Work order –
Spot each line in the data below containing "context" and copy it.

#### Data supplied ####

(** Lines without boundaries, joined by LF and closed by one, split back
    into themselves. *)
Lemma splitlines_join (L : list str) :
  L <> [] -> Forall (fun l => one_line l = true) L ->
  splitlines (join [10] L ++ [10]) = L.
Proof.
  induction L as [|l L IH]; intros Hne HL; [congruence|].
  inversion HL as [|? ? Hl HL']; subst.
  destruct L as [|l2 L].
  - simpl. rewrite splitlines_line by exact Hl. reflexivity.
  - change (join [10] (l :: l2 :: L)) with (l ++ [10] ++ join [10] (l2 :: L)).
    rewrite <- !app_assoc. cbn [app].
    rewrite splitlines_line by exact Hl.
    f_equal. apply IH; [discriminate | exact HL'].
Qed.

(** What [splitlines] returns are lines. *)
Lemma splitlines_one_line (s : str) :
  Forall (fun l => one_line l = true) (splitlines s).
Proof.
  assert (H : forall n (s : str), (length s <= n)%nat ->
            Forall (fun l => one_line l = true) (splitlines s)).
  { clear s. induction n as [|n IH]; intros s Hn.
    - destruct s; [constructor | simpl in Hn; lia].
    - destruct s as [|c s]; [constructor|].
      simpl in Hn. cbn [splitlines].
      destruct (is_linebreak c) eqn:Hc.
      + destruct s as [|d s].
        * constructor; [reflexivity | constructor].
        * destruct ((c =? 13) && (d =? 10)).
          -- constructor; [reflexivity|]. apply IH. simpl in Hn. lia.
          -- constructor; [reflexivity|]. apply IH. simpl in *. lia.
      + assert (Hs : Forall (fun l => one_line l = true) (splitlines s))
          by (apply IH; lia).
        destruct (splitlines s) as [|l ls].
        * constructor; [simpl; rewrite Hc; reflexivity | constructor].
        * inversion Hs; subst. constructor; [|assumption].
          simpl. rewrite Hc. simpl. assumption. }
  apply (H (length s)). lia.
Qed.

(** Text without CR is read as it is. *)
Lemma universal_newlines_one_line (s : str) :
  forallb (fun c => negb (c =? 13)) s = true -> universal_newlines s = s.
Proof.
  induction s as [|c s IH]; intros H; [reflexivity|].
  simpl in H. apply andb_prop in H as [Hc Hs].
  apply negb_true_iff in Hc. cbn [universal_newlines].
  rewrite Hc, (IH Hs). reflexivity.
Qed.

Lemma one_line_no_cr (s : str) :
  one_line s = true -> forallb (fun c => negb (c =? 13)) s = true.
Proof.
  unfold one_line. rewrite !forallb_forall. intros H c Hc.
  specialize (H c Hc). apply negb_true_iff in H. apply negb_true_iff.
  destruct (c =? 13) eqn:E; [|reflexivity].
  apply N.eqb_eq in E. subst c. discriminate H.
Qed.

Lemma no_cr_join (L : list str) :
  Forall (fun l => one_line l = true) L ->
  forallb (fun c => negb (c =? 13)) (join [10] L ++ [10]) = true.
Proof.
  induction L as [|l L IH]; intros HL; [reflexivity|].
  inversion HL as [|? ? Hl HL']; subst.
  destruct L as [|l2 L].
  - simpl. rewrite forallb_app, (one_line_no_cr l Hl). reflexivity.
  - change (join [10] (l :: l2 :: L)) with (l ++ [10] ++ join [10] (l2 :: L)).
    rewrite <- !app_assoc, forallb_app, (one_line_no_cr l Hl).
    cbn [app forallb andb]. apply IH. exact HL'.
Qed.

(** A line does not end in LF. *)
Lemma endswith_newline_line (pre l : str) :
  one_line l = true -> l <> [] -> endswith (pre ++ l) [10] = false.
Proof.
  intros Hl Hne. unfold endswith. rewrite rev_app_distr.
  change (rev [10]) with [10].
  destruct (rev l) as [|b t] eqn:E.
  - apply (f_equal (@rev N)) in E. rewrite rev_involutive in E. simpl in E.
    congruence.
  - assert (Hb : In b l) by (apply in_rev; rewrite E; left; reflexivity).
    unfold one_line in Hl. rewrite forallb_forall in Hl.
    specialize (Hl b Hb). apply negb_true_iff in Hl.
    cbn [app startswith]. destruct (10 =? b) eqn:E10; [|reflexivity].
    apply N.eqb_eq in E10. subst b. discriminate Hl.
Qed.

Lemma join_last (sep : str) (L : list str) (x : str) :
  exists pre, join sep (L ++ [x]) = pre ++ x.
Proof.
  induction L as [|l L [pre IH]].
  - exists []. reflexivity.
  - exists (l ++ sep ++ pre).
    change (join sep ((l :: L) ++ [x])) with (join sep (l :: (L ++ [x]))).
    destruct (L ++ [x]) as [|y ys] eqn:E.
    + destruct L; discriminate E.
    + change (join sep (l :: y :: ys)) with (l ++ sep ++ join sep (y :: ys)).
      rewrite IH, <- !app_assoc. reflexivity.
Qed.

(** *** Filters *)

Lemma filter_all {A} (f : A -> bool) (l : list A) :
  forallb f l = true -> List.filter f l = l.
Proof.
  induction l as [|x l IH]; simpl; [reflexivity|].
  intros H. apply andb_prop in H as [Hx Hl]. rewrite Hx, (IH Hl). reflexivity.
Qed.

Lemma forallb_filter {A} (f : A -> bool) (l : list A) :
  forallb f (List.filter f l) = true.
Proof.
  induction l as [|x l IH]; simpl; [reflexivity|].
  destruct (f x) eqn:E; simpl; rewrite ?E; exact IH.
Qed.

Lemma forallb_filter_other {A} (f g : A -> bool) (l : list A) :
  forallb f l = true -> forallb f (List.filter g l) = true.
Proof.
  induction l as [|x l IH]; simpl; [reflexivity|].
  intros H. apply andb_prop in H as [Hx Hl].
  destruct (g x); simpl; rewrite ?Hx; auto.
Qed.

Lemma filter_none {A} (f g : A -> bool) (l : list A) :
  forallb g l = true -> (forall x, g x = true -> f x = false) ->
  List.filter f l = [].
Proof.
  intros Hg H. induction l as [|x l IH]; simpl; [reflexivity|].
  simpl in Hg. apply andb_prop in Hg as [Hx Hl].
  rewrite (H x Hx). apply IH. exact Hl.
Qed.

Lemma filter_and {A} (f g : A -> bool) (l : list A) :
  List.filter (fun x => f x && g x) l = List.filter g (List.filter f l).
Proof.
  induction l as [|x l IH]; simpl; [reflexivity|].
  destruct (f x); simpl; [destruct (g x)|]; rewrite IH; reflexivity.
Qed.

(** *** Splitting and decoding *)

Lemma has_char_app (c : N) (a b : str) :
  has_char c (a ++ b) = has_char c a || has_char c b.
Proof. apply existsb_app. Qed.

Lemma has_char_cons (c d : N) (s : str) :
  has_char c (d :: s) = (c =? d) || has_char c s.
Proof. reflexivity. Qed.

Lemma split_piece (sep : N) (p rest : str) :
  has_char sep p = false ->
  split sep (p ++ sep :: rest) = p :: split sep rest.
Proof.
  induction p as [|c p IH]; intros H.
  - cbn [app split]. rewrite N.eqb_refl. reflexivity.
  - rewrite has_char_cons in H. apply orb_false_elim in H as [Hc Hp].
    cbn [app split]. rewrite N.eqb_sym, Hc, (IH Hp). reflexivity.
Qed.

Lemma split_whole (sep : N) (p : str) :
  has_char sep p = false -> split sep p = [p].
Proof.
  induction p as [|c p IH]; intros H; [reflexivity|].
  rewrite has_char_cons in H. apply orb_false_elim in H as [Hc Hp].
  cbn [split]. rewrite N.eqb_sym, Hc, (IH Hp). reflexivity.
Qed.

(** Pieces free of the separator, joined by it, split back. *)
Lemma split_join (sep : N) (parts : list str) :
  parts <> [] -> forallb (fun p => negb (has_char sep p)) parts = true ->
  split sep (join [sep] parts) = parts.
Proof.
  induction parts as [|p parts IH]; intros Hne H; [congruence|].
  cbn [forallb] in H. apply andb_prop in H as [Hp Hps].
  apply negb_true_iff in Hp.
  destruct parts as [|q parts].
  - apply split_whole. exact Hp.
  - change (join [sep] (p :: q :: parts)) with (p ++ sep :: join [sep] (q :: parts)).
    rewrite split_piece by exact Hp. f_equal. apply IH; [discriminate | exact Hps].
Qed.

Lemma split_once_found (sep : N) (a b : str) :
  has_char sep a = false -> split_once sep (a ++ sep :: b) = Some (a, b).
Proof.
  induction a as [|c a IH]; intros H.
  - cbn [app split_once]. rewrite N.eqb_refl. reflexivity.
  - rewrite has_char_cons in H. apply orb_false_elim in H as [Hc Ha].
    cbn [app split_once]. rewrite N.eqb_sym, Hc, (IH Ha). reflexivity.
Qed.

Lemma split_once_absent (sep : N) (s : str) :
  has_char sep s = false -> split_once sep s = None.
Proof.
  induction s as [|c s IH]; intros H; [reflexivity|].
  rewrite has_char_cons in H. apply orb_false_elim in H as [Hc Hs].
  cbn [split_once]. rewrite N.eqb_sym, Hc, (IH Hs). reflexivity.
Qed.

Lemma unquote_plain (s : str) : has_char 37 s = false -> unquote s = s.
Proof. intros H. unfold unquote. rewrite H. reflexivity. Qed.

Lemma plus_to_space_plain (s : str) :
  has_char 43 s = false -> plus_to_space s = s.
Proof.
  induction s as [|c s IH]; intros H; [reflexivity|].
  rewrite has_char_cons in H. apply orb_false_elim in H as [Hc Hs].
  cbn [plus_to_space map]. rewrite N.eqb_sym, Hc.
  f_equal. apply IH. exact Hs.
Qed.

(** A field [name=value] free of [+] and [%], with a name free of [=] and a
    value that is not empty, parses to the pair. *)
Lemma parse_field_plain (n v : str) :
  has_char 61 n = false -> has_char 43 n = false -> has_char 37 n = false ->
  truthy v = true -> has_char 43 v = false -> has_char 37 v = false ->
  parse_field (n ++ 61 :: v) = [(n, v)].
Proof.
  intros Hn1 Hn2 Hn3 Hv1 Hv2 Hv3. unfold parse_field.
  rewrite split_once_found by exact Hn1. rewrite Hv1.
  rewrite !plus_to_space_plain, !unquote_plain by assumption. reflexivity.
Qed.

(** The query of [pre?qs] is [qs], when [pre] is a clean URL prefix and
    [qs] holds no fragment mark and no character that is removed. *)
Lemma url_query_of (pre qs : str) :
  dropwhile_c0 (pre ++ 63 :: qs) = pre ++ 63 :: qs ->
  has_char 9 (pre ++ 63 :: qs) = false ->
  has_char 13 (pre ++ 63 :: qs) = false ->
  has_char 10 (pre ++ 63 :: qs) = false ->
  has_char 35 (pre ++ 63 :: qs) = false ->
  has_char 63 pre = false ->
  url_query (pre ++ 63 :: qs) = qs.
Proof.
  intros Hd H9 H13 H10 H35 H63. unfold url_query. rewrite Hd.
  rewrite filter_all.
  - rewrite (split_once_absent 35) by exact H35.
    rewrite split_once_found by exact H63. reflexivity.
  - apply forallb_forall. intros c Hc.
    apply negb_true_iff. apply orb_false_intro; [apply orb_false_intro|].
    + destruct (c =? 9) eqn:E; [|reflexivity]. apply N.eqb_eq in E. subst c.
      assert (has_char 9 (pre ++ 63 :: qs) = true)
        by (apply existsb_exists; exists 9; split; [exact Hc | reflexivity]).
      congruence.
    + destruct (c =? 13) eqn:E; [|reflexivity]. apply N.eqb_eq in E. subst c.
      assert (has_char 13 (pre ++ 63 :: qs) = true)
        by (apply existsb_exists; exists 13; split; [exact Hc | reflexivity]).
      congruence.
    + destruct (c =? 10) eqn:E; [|reflexivity]. apply N.eqb_eq in E. subst c.
      assert (has_char 10 (pre ++ 63 :: qs) = true)
        by (apply existsb_exists; exists 10; split; [exact Hc | reflexivity]).
      congruence.
Qed.

(** *** UTF-8 *)


Ltac lia_div := zify; Z.to_euclidean_division_equations; lia.

Ltac decide_cmp :=
  repeat match goal with
         | |- context [?a <? ?b] => destruct (N.ltb_spec a b); try lia_div
         | |- context [?a <=? ?b] => destruct (N.leb_spec a b); try lia_div
         | |- context [?a =? ?b] => destruct (N.eqb_spec a b); try lia_div
         end.

Lemma byte_of_N_to_N (n : N) : n < 256 -> Byte.to_N (byte_of_N n) = n.
Proof.
  intros H. unfold byte_of_N. destruct (Byte.of_N n) as [b|] eqn:E.
  - apply Byte.to_of_N. exact E.
  - apply Byte.of_N_None_iff in E. lia.
Qed.

Lemma encodable_char_range (c : N) :
  utf8_encodable_char c = true <-> c < 55296 \/ 57343 < c < 1114112.
Proof. unfold utf8_encodable_char. decide_cmp; cbn; intuition (try lia; try discriminate). Qed.

(** The bytes of a code point are below 256. *)
Lemma encode_char_bytes (c : N) :
  utf8_encodable_char c = true -> Forall (fun b => b < 256) (utf8_encode_char c).
Proof.
  intros H. apply encodable_char_range in H. unfold utf8_encode_char.
  decide_cmp; repeat constructor; lia_div.
Qed.

(** Decoding the bytes of a code point gives it back. *)
Lemma decode_encode_char (c : N) (rest : list N) :
  utf8_encodable_char c = true ->
  utf8_decode_strict (utf8_encode_char c ++ rest)
  = cons c <$> utf8_decode_strict rest.
Proof.
  intros H. apply encodable_char_range in H. unfold utf8_encode_char.
  destruct (N.ltb_spec c 128); [|destruct (N.ltb_spec c 2048);
    [|destruct (N.ltb_spec c 65536)]];
    cbn [app utf8_decode_strict]; unfold is_continuation; decide_cmp; cbn [negb orb andb];
    do 2 f_equal; lia_div.
Qed.

Lemma decode_encode_chars (s : str) :
  utf8_encodable s = true ->
  utf8_decode_strict (concat (map utf8_encode_char s)) = Some s.
Proof.
  induction s as [|c s IH]; [reflexivity|]. cbn [utf8_encodable forallb].
  intros H. apply andb_prop in H as [Hc Hs]. cbn [map concat].
  rewrite (decode_encode_char c _ Hc), (IH Hs). reflexivity.
Qed.

Lemma encode_chars_bytes (s : str) :
  utf8_encodable s = true ->
  map Byte.to_N (map byte_of_N (concat (map utf8_encode_char s)))
  = concat (map utf8_encode_char s).
Proof.
  induction s as [|c s IH]; [reflexivity|]. cbn [utf8_encodable forallb].
  intros H. apply andb_prop in H as [Hc Hs]. cbn [map concat].
  rewrite !map_app, (IH Hs). f_equal.
  pose proof (encode_char_bytes c Hc) as Hb.
  induction Hb as [|b l Hb _ IHl]; [reflexivity|]. cbn [map].
  rewrite (byte_of_N_to_N b Hb), IHl. reflexivity.
Qed.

####

Answer –
         | |- context [?a <? ?b] => destruct (N.ltb_spec a b); try lia_div
         | |- context [?a <=? ?b] => destruct (N.leb_spec a b); try lia_div
         | |- context [?a =? ?b] => destruct (N.eqb_spec a b); try lia_div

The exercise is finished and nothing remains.